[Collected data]
------------------------
(** ** Purity *)

(** C9: the outcome of each loader is a function of the resolved address
    and of the configured allow-list value alone: two requests that
    resolve to the same address, under the same [ALLOWED_IP], get the same
    completion, whatever else their headers hold. In particular the same
    request under the same configuration always gets the same outcome. *)
Theorem decision_depends_on_address_and_config request1 request2 context1 context2 :
  ALLOWED_IP (env context1) = ALLOWED_IP (env context2) ->
  (Root.requestIp request1 = Root.requestIp request2 ->
   Root.loader request1 context1 = Root.loader request2 context2) /\
  (Part000.requestIp request1 = Part000.requestIp request2 ->
   Part000.loader request1 context1 = Part000.loader request2 context2) /\
  (Part001.ip request1 = Part001.ip request2 ->
   Part001.loader request1 context1 = Part001.loader request2 context2).
Proof.
  intros Hcfg. split_and!; intros Hip.
  - unfold Root.loader. by rewrite Hip, Hcfg.
  - unfold Part000.loader. by rewrite Hip.
  - unfold Part001.loader. by rewrite Hip, Hcfg.
Qed.

Lemma decision_depends_on_address_and_config_witness :
  Root.loader (request_of [("x-forwarded-for", "1.2.3.4, 5.6.7.8")])
    (context_of (Some "89.76.169.41")) =
  Root.loader {| method := js "POST"; url := js "/api/chat";
                 headers := {["x-real-ip" := js "1.2.3.4"]} |}
    (context_of (Some "89.76.169.41")).
Proof.
  apply (decision_depends_on_address_and_config
           (request_of [("x-forwarded-for", "1.2.3.4, 5.6.7.8")])
           {| method := js "POST"; url := js "/api/chat";
              headers := {["x-real-ip" := js "1.2.3.4"]} |}
           (context_of (Some "89.76.169.41"))
           (context_of (Some "89.76.169.41")));
    reflexivity.
Defined.

(** ** The [localhost] bypass of [root.tsx] *)

(** C10: in [root.tsx] a request whose resolved address is the string
    [localhost] is allowed whatever the configuration is; and such an
    address is what a request with no (or an empty) [cf-connecting-ip] and
    the header [x-forwarded-for: localhost] resolves to. *)
Theorem localhost_bypass request context :
  (Root.requestIp request = Normal localhost ->
   Root.loader request context =
   Normal (json [("ok", JBool true); ("ip", JString localhost)] None)) /\
  (truthy (get (headers request) "cf-connecting-ip") = false ->
   get (headers request) "x-forwarded-for" = Some localhost ->
   Root.requestIp request = Normal localhost /\
   decision (Root.loader request context) = Some Allowed).
Proof.
  assert (Hallow : Root.requestIp request = Normal localhost ->
    Root.loader request context =
    Normal (json [("ok", JBool true); ("ip", JString localhost)] None)).
  { intros Hip. rewrite (Root_loader_resolved _ _ _ Hip). cbv zeta.
    assert (Root.isAllowedIp localhost (default [] (ALLOWED_IP (env context))) = true)
      as -> by (apply Root_isAllowedIp_spec; by right; left).
    by rewrite andb_false_r. }
  split; [exact Hallow|].
  intros Hcf Hxff.
  assert (Hip : Root.requestIp request = Normal localhost).
  { rewrite Root_requestIp_total, (or_else_falsy _ _ Hcf), Hxff. done. }
  split; [exact Hip|]. by rewrite (Hallow Hip).
Qed.

Lemma localhost_bypass_witness :
  Root.loader (request_of [("x-forwarded-for", "localhost")])
    (context_of (Some "89.76.169.41")) =
  Normal (json [("ok", JBool true); ("ip", JString localhost)] None) /\
  decision (Root.loader (request_of [("x-forwarded-for", "localhost")])
              (context_of (Some "89.76.169.41"))) = Some Allowed.
Proof.
  destruct (localhost_bypass (request_of [("x-forwarded-for", "localhost")])
              (context_of (Some "89.76.169.41"))) as [Hallow Hreach].
  split; [apply Hallow; reflexivity|apply Hreach; reflexivity].
Defined.

(** * Further properties of the resolution and of the loaders *)

Lemma trim_idemp s : trim (trim s) = trim s.
Proof.
  destruct (trim_spec s) as (l & r & _ & _ & _ & Hhd & Hlast).
  by apply trim_id.
Qed.

Lemma trim_notin c s : c ∉ s -> c ∉ trim s.
Proof.
  destruct (trim_spec s) as (l & r & Hs & _). intros Hnotin Hin.
  apply Hnotin. rewrite Hs. apply elem_of_app. right.
  apply elem_of_app. by left.
Qed.

Lemma first_entry_trimmed_blank : trim <$> first_entry (Some []) = Some [].
Proof. reflexivity. Qed.

(** Resolution in [root.tsx] once the merged forwarded value is known. *)
Lemma Root_requestIp_forwarded request s e rest :
  or_else (get (headers request) "cf-connecting-ip")
          (get (headers request) "x-forwarded-for") = Some s ->
  split comma s = e :: rest ->
  Root.requestIp request =
  Normal (or_literal (or_else (Some (trim e)) (get (headers request) "x-real-ip"))
                     loopback).
Proof.
  intros Hfwd Hsplit. rewrite Root_requestIp_total, Hfwd. simpl.
  by rewrite Hsplit.
Qed.

Lemma Root_loader_bypass request context ip :
  ip = loopback \/ ip = localhost ->
  Root.requestIp request = Normal ip ->
  Root.loader request context =
  Normal (json [("ok", JBool true); ("ip", JString ip)] None).
Proof.
  intros Hby Hip. rewrite (Root_loader_resolved _ _ _ Hip). cbv zeta.
  assert (Root.isAllowedIp ip (default [] (ALLOWED_IP (env context))) = true) as ->
    by (apply Root_isAllowedIp_spec; tauto).
  by rewrite andb_false_r.
Qed.

Lemma Part001_ip_nonempty request : Part001.ip request <> [].
Proof. by apply or_literal_nonempty. Qed.

(** X1: when [cf-connecting-ip] and [x-forwarded-for] are absent or
    empty and [x-real-ip] is not empty, every variant resolves to the
    value of [x-real-ip] as it stands, neither split nor trimmed. *)
Theorem real_ip_fallback request v :
  truthy (get (headers request) "cf-connecting-ip") = false ->
  truthy (get (headers request) "x-forwarded-for") = false ->
  get (headers request) "x-real-ip" = Some v -> v <> [] ->
  Root.requestIp request = Normal v /\
  Part000.requestIp request = Normal v /\
  Part001.ip request = v.
Proof.
  intros Hcf Hxff Hxri Hv. destruct v as [|c v]; [done|].
  rewrite Root_requestIp_total, Part000_requestIp_total. unfold Part001.ip.
  rewrite (or_else_falsy _ _ Hcf), Hxri.
  apply truthy_false in Hxff as [-> | ->]; by split_and!.
Qed.

Lemma real_ip_fallback_witness :
  Root.requestIp (request_of [("x-forwarded-for", ""); ("x-real-ip", "10.0.0.7, 10.0.0.8 ")])
  = Normal (js "10.0.0.7, 10.0.0.8 ").
Proof.
  apply (real_ip_fallback
           (request_of [("x-forwarded-for", ""); ("x-real-ip", "10.0.0.7, 10.0.0.8 ")])
           (js "10.0.0.7, 10.0.0.8 ")); [reflexivity..|discriminate].
Defined.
------------------------
* **ASSIGNED TASK**:
Go through the entries above and copy every line containing "Hxff".

* **ANSWER FOR THIS EXERCISE**:
  intros Hcf Hxff.
  { rewrite Root_requestIp_total, (or_else_falsy _ _ Hcf), Hxff. done. }
  intros Hcf Hxff Hxri Hv. destruct v as [|c v]; [done|].
  apply truthy_false in Hxff as [-> | ->]; by split_and!.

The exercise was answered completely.